→ **What is expected**:
Your task is to copy each line of the listing that contains the word "mjoin".

:::

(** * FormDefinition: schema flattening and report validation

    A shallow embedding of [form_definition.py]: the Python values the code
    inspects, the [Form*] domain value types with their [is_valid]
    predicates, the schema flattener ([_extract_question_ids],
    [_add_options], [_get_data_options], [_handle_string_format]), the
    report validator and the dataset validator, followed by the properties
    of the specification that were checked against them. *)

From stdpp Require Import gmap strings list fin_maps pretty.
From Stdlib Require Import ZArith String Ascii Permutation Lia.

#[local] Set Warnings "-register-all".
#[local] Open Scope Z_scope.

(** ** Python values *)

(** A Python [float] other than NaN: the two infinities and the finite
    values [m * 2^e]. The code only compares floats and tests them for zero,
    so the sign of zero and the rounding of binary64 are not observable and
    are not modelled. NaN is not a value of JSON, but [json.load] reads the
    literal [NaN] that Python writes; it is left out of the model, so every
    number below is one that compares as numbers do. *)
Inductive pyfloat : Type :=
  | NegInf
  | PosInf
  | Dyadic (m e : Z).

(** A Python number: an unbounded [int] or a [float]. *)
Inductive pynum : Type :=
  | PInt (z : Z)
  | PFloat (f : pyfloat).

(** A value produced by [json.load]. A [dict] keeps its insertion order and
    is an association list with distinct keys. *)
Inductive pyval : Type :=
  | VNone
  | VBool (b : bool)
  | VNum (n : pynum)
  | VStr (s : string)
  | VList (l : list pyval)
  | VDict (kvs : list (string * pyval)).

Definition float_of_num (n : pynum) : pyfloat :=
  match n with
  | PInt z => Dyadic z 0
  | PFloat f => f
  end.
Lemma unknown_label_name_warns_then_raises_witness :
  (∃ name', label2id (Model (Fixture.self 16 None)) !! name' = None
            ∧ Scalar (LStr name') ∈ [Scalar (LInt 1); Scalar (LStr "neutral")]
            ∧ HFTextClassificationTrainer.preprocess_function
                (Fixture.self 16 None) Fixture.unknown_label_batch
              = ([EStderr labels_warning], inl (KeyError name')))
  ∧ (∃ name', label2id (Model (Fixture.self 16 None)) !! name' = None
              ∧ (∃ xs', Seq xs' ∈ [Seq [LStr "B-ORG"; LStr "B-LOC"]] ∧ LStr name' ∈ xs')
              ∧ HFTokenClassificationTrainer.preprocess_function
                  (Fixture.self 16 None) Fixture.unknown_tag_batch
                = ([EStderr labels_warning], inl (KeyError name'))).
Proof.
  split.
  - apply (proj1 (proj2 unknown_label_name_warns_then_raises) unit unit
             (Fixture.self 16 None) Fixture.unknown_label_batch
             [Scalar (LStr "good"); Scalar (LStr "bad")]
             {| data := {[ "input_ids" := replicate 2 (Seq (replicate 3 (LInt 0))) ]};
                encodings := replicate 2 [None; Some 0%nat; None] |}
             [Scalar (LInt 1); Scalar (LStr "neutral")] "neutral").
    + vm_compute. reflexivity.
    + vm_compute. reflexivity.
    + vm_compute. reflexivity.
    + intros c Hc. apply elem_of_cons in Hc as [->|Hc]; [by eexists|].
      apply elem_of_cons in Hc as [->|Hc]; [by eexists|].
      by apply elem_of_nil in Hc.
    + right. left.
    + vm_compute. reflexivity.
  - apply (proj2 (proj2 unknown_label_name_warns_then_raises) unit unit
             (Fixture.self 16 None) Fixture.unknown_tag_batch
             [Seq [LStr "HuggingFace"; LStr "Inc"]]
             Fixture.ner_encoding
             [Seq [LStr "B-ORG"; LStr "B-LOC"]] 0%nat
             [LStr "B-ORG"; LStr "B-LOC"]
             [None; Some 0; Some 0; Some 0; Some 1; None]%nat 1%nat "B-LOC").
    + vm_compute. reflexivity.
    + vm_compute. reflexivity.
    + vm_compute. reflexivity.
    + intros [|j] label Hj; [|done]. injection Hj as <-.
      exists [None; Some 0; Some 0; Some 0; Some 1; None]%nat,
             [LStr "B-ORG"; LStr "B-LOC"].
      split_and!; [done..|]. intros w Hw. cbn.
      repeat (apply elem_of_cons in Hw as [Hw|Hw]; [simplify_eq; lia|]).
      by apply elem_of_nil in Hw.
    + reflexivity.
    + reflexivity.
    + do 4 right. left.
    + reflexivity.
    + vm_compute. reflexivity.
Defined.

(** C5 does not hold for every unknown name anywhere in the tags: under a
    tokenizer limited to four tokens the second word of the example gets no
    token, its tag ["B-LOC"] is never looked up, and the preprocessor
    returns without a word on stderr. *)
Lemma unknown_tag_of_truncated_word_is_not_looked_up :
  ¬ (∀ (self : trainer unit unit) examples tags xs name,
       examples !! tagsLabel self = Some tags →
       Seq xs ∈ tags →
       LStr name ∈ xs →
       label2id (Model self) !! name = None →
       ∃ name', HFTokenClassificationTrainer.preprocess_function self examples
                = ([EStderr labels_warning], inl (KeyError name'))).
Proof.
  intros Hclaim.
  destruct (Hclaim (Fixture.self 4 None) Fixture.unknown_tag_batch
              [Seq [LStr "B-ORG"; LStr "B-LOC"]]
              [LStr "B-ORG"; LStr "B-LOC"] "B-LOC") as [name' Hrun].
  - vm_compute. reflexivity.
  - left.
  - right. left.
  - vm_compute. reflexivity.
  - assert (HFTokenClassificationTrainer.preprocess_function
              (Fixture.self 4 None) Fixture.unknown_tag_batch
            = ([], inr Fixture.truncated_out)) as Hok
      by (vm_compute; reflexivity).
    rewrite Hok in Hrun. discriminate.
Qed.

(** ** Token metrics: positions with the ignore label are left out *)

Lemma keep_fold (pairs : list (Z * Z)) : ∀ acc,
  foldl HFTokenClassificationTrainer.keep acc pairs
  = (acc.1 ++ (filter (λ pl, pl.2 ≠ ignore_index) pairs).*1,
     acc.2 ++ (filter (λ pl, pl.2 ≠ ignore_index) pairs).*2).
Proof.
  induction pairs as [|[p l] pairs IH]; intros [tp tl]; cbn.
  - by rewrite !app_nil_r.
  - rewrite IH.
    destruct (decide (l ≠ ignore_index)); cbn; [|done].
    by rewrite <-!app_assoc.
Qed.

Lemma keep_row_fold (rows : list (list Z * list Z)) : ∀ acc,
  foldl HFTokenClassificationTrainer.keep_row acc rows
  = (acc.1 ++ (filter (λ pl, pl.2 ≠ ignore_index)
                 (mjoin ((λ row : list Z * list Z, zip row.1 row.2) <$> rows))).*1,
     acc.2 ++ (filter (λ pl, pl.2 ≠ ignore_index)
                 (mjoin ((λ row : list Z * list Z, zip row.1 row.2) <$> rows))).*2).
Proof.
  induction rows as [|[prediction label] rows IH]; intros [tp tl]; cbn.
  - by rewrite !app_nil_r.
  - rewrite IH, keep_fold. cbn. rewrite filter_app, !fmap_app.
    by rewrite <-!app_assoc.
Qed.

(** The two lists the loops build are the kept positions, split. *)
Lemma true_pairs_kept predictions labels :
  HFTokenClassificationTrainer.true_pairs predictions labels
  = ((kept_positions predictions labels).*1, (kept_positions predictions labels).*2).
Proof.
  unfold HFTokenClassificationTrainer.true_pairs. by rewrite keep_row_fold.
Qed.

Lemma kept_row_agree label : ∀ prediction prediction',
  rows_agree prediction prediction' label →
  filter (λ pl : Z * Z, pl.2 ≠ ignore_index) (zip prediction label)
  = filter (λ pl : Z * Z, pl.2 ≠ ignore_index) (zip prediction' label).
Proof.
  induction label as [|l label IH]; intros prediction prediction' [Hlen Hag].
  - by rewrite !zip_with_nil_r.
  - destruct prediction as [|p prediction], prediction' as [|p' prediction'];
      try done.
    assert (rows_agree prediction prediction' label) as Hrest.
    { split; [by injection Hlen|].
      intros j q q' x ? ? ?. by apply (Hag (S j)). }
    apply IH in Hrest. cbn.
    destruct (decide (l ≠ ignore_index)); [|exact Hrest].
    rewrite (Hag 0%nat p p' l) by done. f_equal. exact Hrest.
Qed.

:::

→ **Exercise result**:
                 (mjoin ((λ row : list Z * list Z, zip row.1 row.2) <$> rows))).*1,
                 (mjoin ((λ row : list Z * list Z, zip row.1 row.2) <$> rows))).*2).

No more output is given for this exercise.